** Opening Data to examine block **

(** In an order, dependencies come strictly earlier; so there is no cycle. *)
Lemma ordered_depends l a b i : ordered l → NoDup (cp_Tag <$> l) → depends l a b → (cp_Tag <$> l) !! i = Some a → ∃ j, (j < i)%nat ∧ (cp_Tag <$> l) !! j = Some b.
Proof.
  intros Hl Hnd (c & Hc & <- & Hd) Hi. apply list_elem_of_lookup in Hc as (k & Hk).
  assert (k = i) as ->. { eapply NoDup_lookup; [exact Hnd| |exact Hi]. by rewrite list_lookup_fmap, Hk. }
  destruct (Hl i c b Hk Hd) as (j & c' & Hj & Hl' & <-). exists j. split; [done|]. by rewrite list_lookup_fmap, Hl'.
Qed.
Lemma depends_perm l l' a b : l ≡ₚ l' → depends l a b → depends l' a b.
Proof. intros Hp (c & Hc & ? & ?). exists c. split; [by rewrite <- Hp|done]. Qed.
Lemma path_descends l t i : ordered l → NoDup (cp_Tag <$> l) → path l t → ∀ n k a b, t !! k = Some a → t !! (k + S n)%nat = Some b → (cp_Tag <$> l) !! i = Some a →
  ∃ j, (j < i)%nat ∧ (cp_Tag <$> l) !! j = Some b.
Proof.
  intros Hl Hnd Hp n. revert i. induction n as [|n IH]; intros i k a b Ha Hb Hi.
  - rewrite Nat.add_1_r in Hb. eapply ordered_depends; [done..| |exact Hi]. by eapply Hp.
  - assert (is_Some (t !! S k)) as [x Hx]. { apply lookup_lt_is_Some. apply lookup_lt_Some in Hb. lia. }
    destruct (ordered_depends l a x i Hl Hnd (Hp k a x Ha Hx) Hi) as (j & Hj & Hjx).
    destruct (IH j (S k) x b Hx) as (j' & Hj' & ?); [by replace (S k + S n)%nat with (k + S (S n))%nat by lia|done|]. exists j'. split; [lia|done].
Qed.
Lemma cycle_unstartable nodes t p : NoDup (cp_Tag <$> nodes) → p ∈ t → path nodes (t ++ [p]) → ¬ startable nodes.
Proof.
  intros Hnd Hp Hpath (l & Hl & Ho). assert (Hnd' : NoDup (cp_Tag <$> l)) by by rewrite Hl.
  assert (Hpath' : path l (t ++ [p])) by (intros i a b Ha Hb; eapply depends_perm; [symmetry; exact Hl|]; by eapply Hpath).
  apply list_elem_of_lookup in Hp as (k & Hk). assert (Hlt := lookup_lt_Some _ _ _ Hk).
  assert (Hk' : (t ++ [p]) !! k = Some p) by by apply lookup_app_l_Some.
  assert (Hend : (t ++ [p]) !! (k + S (length t - S k))%nat = Some p). { replace (k + S (length t - S k))%nat with (length t + 0)%nat by lia. by rewrite lookup_app_r, Nat.add_0_r, Nat.sub_diag by lia. }
  assert (Hx : ∃ x, depends l p x).
  { assert (is_Some ((t ++ [p]) !! S k)) as [x Hx]; [apply lookup_lt_is_Some; rewrite length_app; cbn; lia|]. exists x. exact (Hpath' k p x Hk' Hx). }
  destruct Hx as (x & c & Hc & Ht & _). apply list_elem_of_lookup in Hc as (i & Hi).
  assert (Hi' : (cp_Tag <$> l) !! i = Some p) by by rewrite list_lookup_fmap, Hi, <- Ht.
  destruct (path_descends l _ i Ho Hnd' Hpath' _ _ _ _ Hk' Hend Hi') as (j & Hj & Hjp).
  assert (j = i) by (by eapply NoDup_lookup). lia.
Qed.
Lemma missing_unstartable nodes c d : c ∈ nodes → d ∈ cp_Dependencies c → d ∉ cp_Tag <$> nodes → ¬ startable nodes.
Proof.
  intros Hc Hd Hnot (l & Hl & Ho). rewrite <- Hl in Hc, Hnot. apply list_elem_of_lookup in Hc as (i & Hi).
  destruct (Ho i c d Hi Hd) as (j & c' & _ & Hj & <-). apply Hnot, list_elem_of_fmap. exists c'. split; [done|]. by eapply list_elem_of_lookup_2.
Qed.

(** ** The loops *)

Section loops.
Context {W : Type} (begin : Component → W → W * result unit) (find : string → option Component) (circular missing : string).
Context (nodes : list Component) (Hnd : NoDup (cp_Tag <$> nodes)).
Context (Hfind : ∀ t c, find t = Some c → c ∈ nodes ∧ cp_Tag c = t) (Hnone : ∀ t, find t = None → t ∉ cp_Tag <$> nodes).
Context (I : W → Prop) (Hbegin : ∀ c w, I w → I (begin c w).1 ∧ ∀ p, (begin c w).2 ≠ Panic p).

(** What holds between two starts. *)
Record sound (st : startState) : Prop := {
  so_ordered : ordered (ss_order st);
  so_nodes : ∀ c, c ∈ ss_order st → c ∈ nodes;
  so_once : NoDup (cp_Tag <$> ss_order st);
  so_started : ss_started st = list_to_set (cp_Tag <$> ss_order st);
  so_world : I (ss_world st)
}.
(** No component that is left can be started. *)
Definition stuck (st : startState (W:=W)) : Prop := ∀ c, c ∈ nodes → cp_Tag c ∉ ss_started st → ∃ d, d ∈ cp_Dependencies c ∧ d ∉ ss_started st.
(** Starting the last component failed. *)
Definition failed (st : startState (W:=W)) (e : goerr) : Prop := ∃ c w, last (ss_order st) = Some c ∧ (begin c w).2 = Err e.

Lemma started_in st t : sound st → t ∈ ss_started st ↔ t ∈ cp_Tag <$> ss_order st.
Proof. intros Hs. rewrite (so_started st Hs). apply elem_of_list_to_set. Qed.
(** A step of one query: it keeps what it owns, takes the election, or releases it. *)
Lemma query_step_inv w id t q log :
  let old := match w_queries w !! id with Some q0 => holds_election (q_state q0) | None => false end in
  group_inv w → same_setup (w_group w) t → records_track (g_gen t0) (w_now w) (w_log w ++ log) t → query_ok q →
  (g_election t = g_election (w_group w) ∧ holds_election (q_state q) = old) ∨
  (g_election (w_group w) = false ∧ g_election t = true ∧ holds_election (q_state q) = true) ∨
  (old = true ∧ g_election t = false ∧ holds_election (q_state q) = false) →
  group_inv (with_query w id t q log).
Proof using.
  intros old Hi Hs Ht Hq He. pose proof Hi as [I1 I2 I3 I4 I5].
  assert (Hfree : g_election (w_group w) = false → ∀ id' q', w_queries w !! id' = Some q' → holds_election (q_state q') = false).
  { intros Hf id' q' Hl. destruct (holds_election (q_state q')) eqn:Hh; [|done]. destruct (I4 id' q' Hl Hh). congruence. }
  assert (Hold : old = true → g_election (w_group w) = true ∧ ∀ id' q', w_queries w !! id' = Some q' → holds_election (q_state q') = true → id' = id).
  { unfold old. destruct (w_queries w !! id) as [q0|] eqn:Hq0; [|done]. intros Hh. by apply (I4 id q0). }
  split; cbn [w_group w_queries w_now w_log with_query]; [by etrans|done|..].
  - intros Ht1. destruct He as [[E1 E2]|[(E1 & E2 & E3)|(E1 & E2 & E3)]]; [|exists id, q; by rewrite lookup_insert_eq|congruence].
    destruct (I3 ltac:(congruence)) as (id' & q' & Hl & Hh). destruct (decide (id = id')) as [<-|Hne]; [|exists id', q'; by rewrite lookup_insert_ne].
    exists id, q. rewrite lookup_insert_eq. split; [done|]. rewrite E2. unfold old. by rewrite Hl.
  - intros id1 q1 Hl Hh. destruct (decide (id = id1)) as [<-|Hne].
    + rewrite lookup_insert_eq in Hl. injection Hl as <-. destruct He as [[E1 E2]|[(E1 & E2 & E3)|(_ & _ & E3)]]; [| |congruence].
      * rewrite Hh in E2. destruct (Hold (eq_sym E2)) as [He' Hu]. split; [congruence|]. intros id' q'. destruct (decide (id = id')); [done|]. rewrite lookup_insert_ne by done. intros Hl' Hh'. by apply (Hu id' q').
      * split; [done|]. intros id' q'. destruct (decide (id = id')); [done|]. rewrite lookup_insert_ne by done. intros Hl' Hh'. rewrite (Hfree E1 id' q' Hl') in Hh'. done.
    + rewrite lookup_insert_ne in Hl by done. destruct (I4 id1 q1 Hl Hh) as [He1 Hu]. destruct He as [[E1 E2]|[(E1 & _)|(E1 & _)]]; [|congruence|destruct (Hold E1) as [_ Hu']; by destruct Hne; symmetry; apply (Hu' id1 q1)].
      split; [congruence|]. intros id' q'. destruct (decide (id = id')) as [<-|]; [|rewrite lookup_insert_ne by done; apply Hu].
      rewrite lookup_insert_eq. intros [= <-]. rewrite E2. unfold old. destruct (w_queries w !! id) as [q0|] eqn:Hq0; [|done]. by apply Hu.
  - intros id1 q1. destruct (decide (id = id1)) as [<-|Hne]; [rewrite lookup_insert_eq; by intros [= <-]|rewrite lookup_insert_ne by done; apply I5].
Qed.

Lemma notes_keep t tag gen now rtt :
  (same_setup t (noteError tag gen now t) ∧ g_election (noteError tag gen now t) = g_election t) ∧
  (same_setup t (noteSuccess tag rtt gen t) ∧ g_election (noteSuccess tag rtt gen t) = g_election t) ∧
  (same_setup t (noteWin tag gen now t) ∧ g_election (noteWin tag gen now t) = g_election t) ∧
  (same_setup t (setCurrent tag gen t) ∧ g_election (setCurrent tag gen t) = g_election t).
Proof using. unfold noteError, noteSuccess, noteWin, setCurrent. split_and!; repeat case_match; done. Qed.

(** Steps that only prune. *)
Lemma pruned_keep w t : group_inv w → pruned (w_now w) (w_group w) t → same_setup (w_group w) t ∧ records_track (g_gen t0) (w_now w) (w_log w ++ []) t ∧ g_election t = g_election (w_group w).
Proof using. intros Hi Hp. rewrite app_nil_r. split; [apply Hp|]. split; [eapply pruned_track; [exact Hp|]; by apply gi_track|apply Hp]. Qed.
(** The goroutine [t] goes to [pc]; what it may meet. *)
Lemma threads_step w w' t th pc news newi newk :
  pool_inv w → pw_threads w !! t = Some th →
  pw_threads w' = <[t := mkThread pc (th_ctx th) (th_probe th) (th_fresh th)]> (pw_threads w) →
  cp_mode (pw_pool w') = cp_mode (pw_pool w) → evolves w w' news newi newk → thread_ok w' pc →
  (∀ t' th', t' ≠ t → pw_threads w !! t' = Some th' → thread_ok w (th_pc th') → apart w (th_pc th) (th_pc th') →
     apart w (th_pc th') (th_pc th) →
     (∀ c, claims (th_pc th') = Some c → ¬ news c) ∧ (∀ c, touches (th_pc th') = Some c → ¬ newi c) ∧
     (∀ g k, connector (th_pc th') = Some (g, k) → ¬ newk k) ∧ apart w' pc (th_pc th') ∧ apart w' (th_pc th') pc) →
  (∀ t th, pw_threads w' !! t = Some th → thread_ok w' (th_pc th)) ∧
  (∀ t t' th th', t ≠ t' → pw_threads w' !! t = Some th → pw_threads w' !! t' = Some th' → apart w' (th_pc th) (th_pc th')).
Proof.
  intros I Ht Hts Hm E Hpc Ho. rewrite Hts.
  assert (Hother : ∀ t' th', t' ≠ t → pw_threads w !! t' = Some th' →
    thread_ok w' (th_pc th') ∧ apart w' pc (th_pc th') ∧ apart w' (th_pc th') pc).
  { intros t' th' Hne Ht'. pose proof (pi_threads w I t' th' Ht') as Hok.
    destruct (Ho t' th') as (H1 & H2 & H3 & H4 & H5); [done..|by eapply (pi_apart w I t t')|by eapply (pi_apart w I t' t)|].
    split; [|done]. by eapply thread_ok_evolves. }
  split.
  - intros t' th' H. apply lookup_insert_Some in H as [[<- <-]|[Hne H]]; [done|]. by apply (Hother t' th').
  - intros t1 t2 th1 th2 Hne H1 H2. apply lookup_insert_Some in H1 as [[<- <-]|[Hn1 H1]], H2 as [[<- <-]|[Hn2 H2]]; [done|..].
    + by apply (Hother t2 th2).
    + by apply (Hother t1 th1).
    + unfold apart. rewrite Hm. by apply (pi_apart w I t1 t2).
Qed.

(** No goroutine moves. *)
Lemma threads_stay w w' news newi newk :
  pool_inv w → pw_threads w' = pw_threads w → cp_mode (pw_pool w') = cp_mode (pw_pool w) → evolves w w' news newi newk →
  (∀ t th, pw_threads w !! t = Some th → thread_ok w (th_pc th) →
     (∀ c, claims (th_pc th) = Some c → ¬ news c) ∧ (∀ c, touches (th_pc th) = Some c → ¬ newi c) ∧
     (∀ g k, connector (th_pc th) = Some (g, k) → ¬ newk k)) →
  (∀ t th, pw_threads w' !! t = Some th → thread_ok w' (th_pc th)) ∧
  (∀ t t' th th', t ≠ t' → pw_threads w' !! t = Some th → pw_threads w' !! t' = Some th' → apart w' (th_pc th) (th_pc th')).
Proof.
  intros I Hts Hm E Ho. rewrite Hts. split.
  - intros t th H. pose proof (pi_threads w I t th H) as Hok. destruct (Ho t th H Hok) as (H1 & H2 & H3).
    by eapply thread_ok_evolves.
  - intros t t' th th' Hne H H'. unfold apart. rewrite Hm. by apply (pi_apart w I t t').
Qed.

(** ** Steps that replace one state, and steps that replace none *)

Lemma current_lookup p g st :
  current p = Some (g, st) → cp_closed p = false ∧ cp_state p = Some g ∧ cp_states p !! g = Some st.
Proof.
  unfold current. destruct (cp_closed p); [done|]. destruct (cp_state p) as [g0|]; [|done]. cbn.
  destruct (cp_states p !! g0) eqn:E; cbn; intros; by simplify_eq.
Qed.

Definition threads_inv (w : poolWorld) : Prop :=
  (∀ t th, pw_threads w !! t = Some th → thread_ok w (th_pc th)) ∧
  (∀ t t' th th', t ≠ t' → pw_threads w !! t = Some th → pw_threads w !! t' = Some th' → apart w (th_pc th) (th_pc th')).

Definition slots_ok (w : poolWorld) : Prop :=
  if hasSem (pw_pool w) then cp_sem (pw_pool w) = countOf hasSlot (pw_threads w) ∧ cp_sem (pw_pool w) ≤ cp_MaxInflight (pw_pool w)
  else cp_sem (pw_pool w) = 0.

Definition created_ok (w : poolWorld) : Prop :=
  NoDup (pw_created w) ∧ (∀ c, c ∈ pw_created w → c ∈ pw_dialled w) ∧ (∀ c, dropped w c → c ∈ pw_dialled w).

(** What every step keeps of the frame of the pool. *)
Record framed (w w' : poolWorld) : Prop := {
  fr_mode : cp_mode (pw_pool w') = cp_mode (pw_pool w);
  fr_closed : cp_closed (pw_pool w') = cp_closed (pw_pool w);
  fr_state : cp_state (pw_pool w') = cp_state (pw_pool w);
  fr_next : (cp_next (pw_pool w) ≤ cp_next (pw_pool w'))%nat;
  fr_ctxs : ∀ x c, cp_ctxs (pw_pool w') !! x = Some c → is_Some (cp_ctxs (pw_pool w) !! x) ∨ (x < cp_next (pw_pool w'))%nat;
  fr_keep : ∀ x g cause, cp_ctxs (pw_pool w) !! x = Some (mkPoolCtx g cause) → ∃ cause', cp_ctxs (pw_pool w') !! x = Some (mkPoolCtx g cause');
  fr_retiring : pw_retiring w' = pw_retiring w;
  fr_dialled : ∀ c, c ∈ pw_dialled w → c ∈ pw_dialled w';
  fr_created : ∀ c, c ∈ pw_created w → c ∈ pw_created w';
  fr_dropped : ∀ c, dropped w c → dropped w' c
}.

(** Where a dialled connection may be after the step. *)
Definition placed (w' : poolWorld) (c : conn) : Prop :=
  dropped w' c ∨
  (∃ g st, cp_states (pw_pool w') !! g = Some st ∧ c ∈ ps_all st ∧ (cp_state (pw_pool w') = Some g ∨ g ∈ pw_retiring w')) ∨
  (∃ t th, pw_threads w' !! t = Some th ∧ flight (th_pc th) = Some c).

Lemma framed_ctxs w w' x c : pool_inv w → framed w w' → cp_ctxs (pw_pool w') !! x = Some c → (x < cp_next (pw_pool w'))%nat.
Proof.
  intros I F Hx. destruct (fr_ctxs _ _ F x c Hx) as [[c' Hc]|]; [|done].
  pose proof (pi_ctxs w I x c' Hc). pose proof (fr_next _ _ F). lia.
Qed.

(** A state of another number stays as it should be. *)
Lemma state_ok_framed w w' g st :
  framed w w' → countOf (waitsFor g) (pw_threads w') = countOf (waitsFor g) (pw_threads w) → state_ok w g st → state_ok w' g st.
Proof.
  intros F Hc [S1 S2 S3 S4 S5 S6 S7 S8 S9]. pose proof (fr_next _ _ F). split; try done.
  - lia.
  - intros k Hk. destruct (S2 k Hk) as (? & ? & ?). rewrite (fr_mode _ _ F). split; [lia|done].
  - intros c Hin. by apply (fr_dialled _ _ F), S3.
  - intros c Hin. destruct (S5 c Hin) as (? & ? & ?). split_and!; [done..|]. by apply (fr_created _ _ F).
  - destruct (ps_shared st); [|done]. destruct S7 as (? & x & cause & Hx & Hcx). split; [done|].
    destruct (fr_keep _ _ F x g cause Hcx) as [cause' ?]. by exists x, cause'.
  - by rewrite (fr_mode _ _ F).
  - by rewrite Hc.
Qed.
(* ===== verification/ConnPoolTheorems.v ===== *)
(** What the DNS connection pool promises: no connection is lost, parked connections
    have one user, shared ones are counted, and whoever holds a connection that the
    pool forgets is told. *)

From S2P Require Import Prelude GoBytes ConnPool ConnPoolInv ConnPoolSteps ConnPoolMoves ConnPoolInstall ConnPoolReset.

(** ** Steps in parts *)

Lemma setPool_nil w : setPool w (pw_pool w) [] = w.
Proof. destruct w. unfold setPool. cbn. f_equal. apply union_empty_l_L. Qed.

Lemma setPool_goTo w p p' l t th pc : setPool (goTo (setPool w p []) t th pc) p' l = goTo (setPool w p' l) t th pc.
Proof. unfold setPool, goTo. cbn. by rewrite union_empty_l_L. Qed.

Lemma goTo_goTo w t th pc pc' :
  createdBy pc = [] → goTo (goTo w t th pc) t (mkThread pc (th_ctx th) (th_probe th) (th_fresh th)) pc' = goTo w t th pc'.
Proof.
  intros H. unfold goTo. cbn [pw_pool pw_threads pw_ended pw_dialled pw_closing pw_closed pw_retiring pw_created th_ctx th_probe th_fresh].
  by rewrite insert_insert_eq, H.
Qed.

Lemma plain_intro pc : touches pc = None → (∀ g, waitsFor g pc = false) →
  match pc with FreshInstalled _ _ | Waiting _ _ _ => False | _ => True end → plain pc.
Proof. done. Qed.

(** A goroutine that has nothing stays where it is, after the pool has changed. *)
Lemma inv_after w t th pc :
  pool_inv w → pw_threads w !! t = Some th → plain (th_pc th) → plain pc → connector pc = None → hasSlot pc = hasSlot (th_pc th) →
  pool_inv (goTo w t th pc).
Proof.
  intros I Ht Hold Hpc Hco Hsl. pose proof (inv_plain w t th (pw_pool w) pc I Ht (same_states_refl _) Hold Hpc) as H.
  rewrite setPool_nil in H. apply H; [by left|]. by apply (slots_keep w _ t th pc).
Qed.

(** Forgetting the connection of a holder. *)
Lemma inv_remove_held w t th g st c x cr cause :
  pool_inv w → pw_threads w !! t = Some th → th_pc th = Holding c x cr → current (pw_pool w) = Some (g, st) → c ∈ ps_all st →
  pool_inv (goTo (setPool w (removeConn (pw_pool w) g st c cause) [c]) t th Ended).
Proof.
  intros I Ht Hold Hcur Hin. pose proof (inv_remove w g st c cause I Hcur Hin) as I1. set (w1 := setPool w _ _) in *.
  pose proof (current_lookup _ _ _ Hcur) as (Hcl & Hcs & Hg).
  assert (Hsh : ∀ g1 st1, current (pw_pool w1) = Some (g1, st1) → ps_shared st1 ≠ Some c).
  { destruct (removeConn_spec w g st c cause (pi_states w I g st Hg)) as (st' & ctxs' & Heq & R & _). subst w1. cbn. rewrite Heq.
    intros g1 st1 Hc. apply current_lookup in Hc as (_ & Hcs1 & H1). cbn in Hcs1, H1. rewrite Hcs in Hcs1. simplify_eq.
    rewrite lookup_insert_eq in H1. simplify_eq. rewrite (rm_shared _ _ _ _ R). case_bool_decide; congruence. }
  pose proof (inv_end_hold w1 t th c x cr [] I1 Ht Hold (or_introl eq_refl) Hsh ltac:(done)) as H. by rewrite setPool_nil in H.
Qed.

(** ** The moves *)

Lemma moves_release_inv w t th alive c x cr reuse p l :
  pool_inv w → pw_threads w !! t = Some th → th_pc th = Holding c x cr → Pool_Release alive (pw_pool w) c reuse = (p, l) →
  pool_inv (goTo (setPool w p l) t th Ended).
Proof.
  intros I Ht Hold. unfold Pool_Release. destruct (current (pw_pool w)) as [[g st]|] eqn:Hcur.
  2: { intros [= <- <-]. apply (inv_end_hold w t th c x cr); try done; [by right|by rewrite Hcur..]. }
  pose proof (current_lookup _ _ _ Hcur) as (_ & _ & Hg). pose proof (pi_states w I g st Hg) as Hst.
  case_bool_decide as Hin; cbn [negb]; cycle 1.
  { intros [= <- <-]. apply (inv_end_hold w t th c x cr); try done; [by right| |].
    - rewrite Hcur. intros g1 st1 [= <- <-] Hs. pose proof (so_shared _ _ _ Hst) as S. rewrite Hs in S. by destruct S.
    - rewrite Hcur. by intros _ g1 st1 [= <- <-]. }
  destruct (_ || _) eqn:Hkeep; [intros [= <- <-]; by eapply inv_remove_held|]. apply orb_false_iff in Hkeep as [Hkeep _].
  apply negb_false_iff, andb_true_iff in Hkeep as [_ Hkeep]. apply negb_true_iff in Hkeep.
  destruct (cp_mode (pw_pool w)) eqn:Hm.
  - rewrite (bool_decide_eq_true_2 (ConnPoolSingle = ConnPoolSingle)), (bool_decide_eq_false_2 (ConnPoolSingle = ConnPoolOrdered)) by done. cbn [andb].
    destruct (decide (ps_shared st = Some c)) as [Hs|Hs].
    + rewrite bool_decide_eq_true_2 by done. destruct (pi_users w I g st c Hcur Hs) as [Hu _].
      assert (0 < ps_sharedUsers st) as ->%Z.ltb_lt.
      { rewrite Hu. pose proof (countOf_nonneg (holdsConn c) (pw_threads w)). destruct (decide (countOf (holdsConn c) (pw_threads w) = 0)) as [E|]; [|lia].
        pose proof (countOf_zero _ _ t th E Ht) as Hz. rewrite Hold in Hz. by rewrite holdsConn_true in Hz. }
      intros [= <- <-]. by eapply inv_unclaim.
    + rewrite bool_decide_eq_false_2 by done. cbn [andb]. intros [= <- <-].
      assert (Heq : put_state (pw_pool w) g st = pw_pool w).
      { unfold put_state, with_states. rewrite insert_id by done. by destruct (pw_pool w). }
      rewrite Heq. apply (inv_end_hold w t th c x cr); try done; [by left|]. rewrite Hcur. intros; by simplify_eq.
  - rewrite (bool_decide_eq_false_2 (ConnPoolOrdered = ConnPoolSingle)), (bool_decide_eq_true_2 (ConnPoolOrdered = ConnPoolOrdered)) by done. cbn [andb].
    assert (Hni : c ∉ ps_idleElements st).
    { destruct (so_idle _ _ _ Hst) as [_ ->]. rewrite elem_of_list_to_set. destruct (pi_threads w I t th Ht) as (_ & _ & T3 & _).
      apply (T3 c ltac:(by rewrite Hold) g st Hg). }
    rewrite bool_decide_eq_false_2 by done. cbn [negb]. intros [= <- <-]. eapply inv_push; try done.
    unfold releaseProbeOwnedLx in Hkeep. destruct (ps_owned st !! c); [|done]. rewrite Hm in Hkeep. by cbn in Hkeep.
Qed.

Lemma moves_invalidate_inv w t th c x cr cause p l :
  pool_inv w → pw_threads w !! t = Some th → th_pc th = Holding c x cr → Invalidate (pw_pool w) c cause = (p, l) →
  pool_inv (goTo (setPool w p l) t th Ended).
Proof.
  intros I Ht Hold. unfold Invalidate. destruct (current (pw_pool w)) as [[g st]|] eqn:Hcur.
  2: { intros [= <- <-]. apply (inv_end_hold w t th c x cr); try done; [by right|by rewrite Hcur..]. }
  pose proof (current_lookup _ _ _ Hcur) as (_ & _ & Hg). case_bool_decide as Hin; cbn [negb].
  - intros [= <- <-]. by eapply inv_remove_held.
  - intros [= <- <-]. apply (inv_end_hold w t th c x cr); try done; [by left|]. rewrite Hcur. intros g1 st1 [= <- <-] Hs.
    pose proof (so_shared _ _ _ (pi_states w I g st Hg)) as S. rewrite Hs in S. by destruct S.
Qed.

Lemma acquireOrdered_dead w g st c rest :
  pool_inv w → cp_mode (pw_pool w) = ConnPoolOrdered → cp_states (pw_pool w) !! g = Some st → ps_idle st = c :: rest →
  put_state (pw_pool w) g (set_all (set_idle st rest (ps_idleElements st ∖ {[c]})) (ps_all st ∖ {[c]})) =
  removeConn (pw_pool w) g st c net_ErrClosed.
Proof.
  intros I Hm Hg Hidle. pose proof (pi_states w I g st Hg) as Hst. destruct (so_idle _ _ _ Hst) as [Hnd Hel].
  destruct (so_idle_all _ _ _ Hst c) as (_ & Hown & _); [rewrite Hidle; left|]. rewrite Hidle in Hnd. apply NoDup_cons in Hnd as [Hnc _].
  unfold removeConn, forgetProbeOwnedLx. cbn [ps_owned set_all]. rewrite Hown, Hm. cbn [ps_idleElements set_all].
  rewrite bool_decide_eq_true_2 by (rewrite Hel, elem_of_list_to_set, Hidle; left). cbn [ps_idle set_all]. rewrite Hidle.
  rewrite filter_cons_False by auto. by rewrite filter_ne_id.
Qed.

Lemma moves_ordered_inv w t th alive p l pc :
  pool_inv w → pw_threads w !! t = Some th → th_pc th = AtLoop → cp_mode (pw_pool w) = ConnPoolOrdered →
  acquireOrdered alive (pw_pool w) = (p, l, pc) → pool_inv (goTo (setPool w p l) t th pc).
Proof.
  intros I Ht Hold Hm. unfold acquireOrdered. destruct (current (pw_pool w)) as [[g st]|] eqn:Hcur.
  2: { intros [= <- <- <-]. rewrite setPool_nil. apply inv_after; try done; by rewrite Hold. }
  pose proof (current_lookup _ _ _ Hcur) as (_ & _ & Hg). destruct (ps_idle st) as [|c rest] eqn:Hidle.
  { intros [= <- <- <-]. rewrite setPool_nil. apply inv_after; try done; by rewrite Hold. }
  destruct (alive c); intros [= <- <- <-].
  - apply inv_pop; try done; by rewrite Hold.
  - cbn [ps_all set_idle]. rewrite (acquireOrdered_dead w g st c rest) by done.
    apply inv_after; try done; try (by rewrite Hold). apply inv_remove; try done.
    apply (so_idle_all _ _ _ (pi_states w I g st Hg)). rewrite Hidle. left.
Qed.

Lemma shared_in_all w g st c : pool_inv w → cp_states (pw_pool w) !! g = Some st → ps_shared st = Some c → c ∈ ps_all st.
Proof. intros I Hg Hs. pose proof (so_shared _ _ _ (pi_states w I g st Hg)) as S. rewrite Hs in S. by destruct S. Qed.

Lemma moves_shared_inv w t th alive p l pc :
  pool_inv w → pw_threads w !! t = Some th → th_pc th = AtLoop →
  acquireShared alive (pw_pool w) = (p, l, pc, None) → pool_inv (goTo (setPool w p l) t th pc).
Proof.
  intros I Ht Hold. unfold acquireShared. destruct (current (pw_pool w)) as [[g st]|] eqn:Hcur.
  2: { intros [= <- <- <-]. rewrite setPool_nil. apply inv_after; try done; by rewrite Hold. }
  pose proof (current_lookup _ _ _ Hcur) as (_ & _ & Hg). destruct (ps_shared st) as [c|] eqn:Hs.
  - destruct (alive c).
    + intros [= <- <- <-]. by apply (inv_claim w t th g st c I Ht); rewrite ?Hold.
    + intros [= <- <- <-]. apply inv_after; try done; try (by rewrite Hold). apply inv_remove; try done. by eapply shared_in_all.
  - destruct (ps_connecting st) as [k|] eqn:Hk; intros [= <- <- <-]. apply inv_wait; try done; by rewrite Hold.
Qed.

** Closing Data to examine block **

The lines above from the one containing "apply (so_idle_all _" through the one containing "Ht); rewrite ?Hold." are to be set down exactly, and no others.

    apply (so_idle_all _ _ _ (pi_states w I g st Hg)). rewrite Hidle. left.
Qed.

Lemma shared_in_all w g st c : pool_inv w → cp_states (pw_pool w) !! g = Some st → ps_shared st = Some c → c ∈ ps_all st.
Proof. intros I Hg Hs. pose proof (so_shared _ _ _ (pi_states w I g st Hg)) as S. rewrite Hs in S. by destruct S. Qed.

Lemma moves_shared_inv w t th alive p l pc :
  pool_inv w → pw_threads w !! t = Some th → th_pc th = AtLoop →
  acquireShared alive (pw_pool w) = (p, l, pc, None) → pool_inv (goTo (setPool w p l) t th pc).
Proof.
  intros I Ht Hold. unfold acquireShared. destruct (current (pw_pool w)) as [[g st]|] eqn:Hcur.
  2: { intros [= <- <- <-]. rewrite setPool_nil. apply inv_after; try done; by rewrite Hold. }
  pose proof (current_lookup _ _ _ Hcur) as (_ & _ & Hg). destruct (ps_shared st) as [c|] eqn:Hs.
  - destruct (alive c).
    + intros [= <- <- <-]. by apply (inv_claim w t th g st c I Ht); rewrite ?Hold.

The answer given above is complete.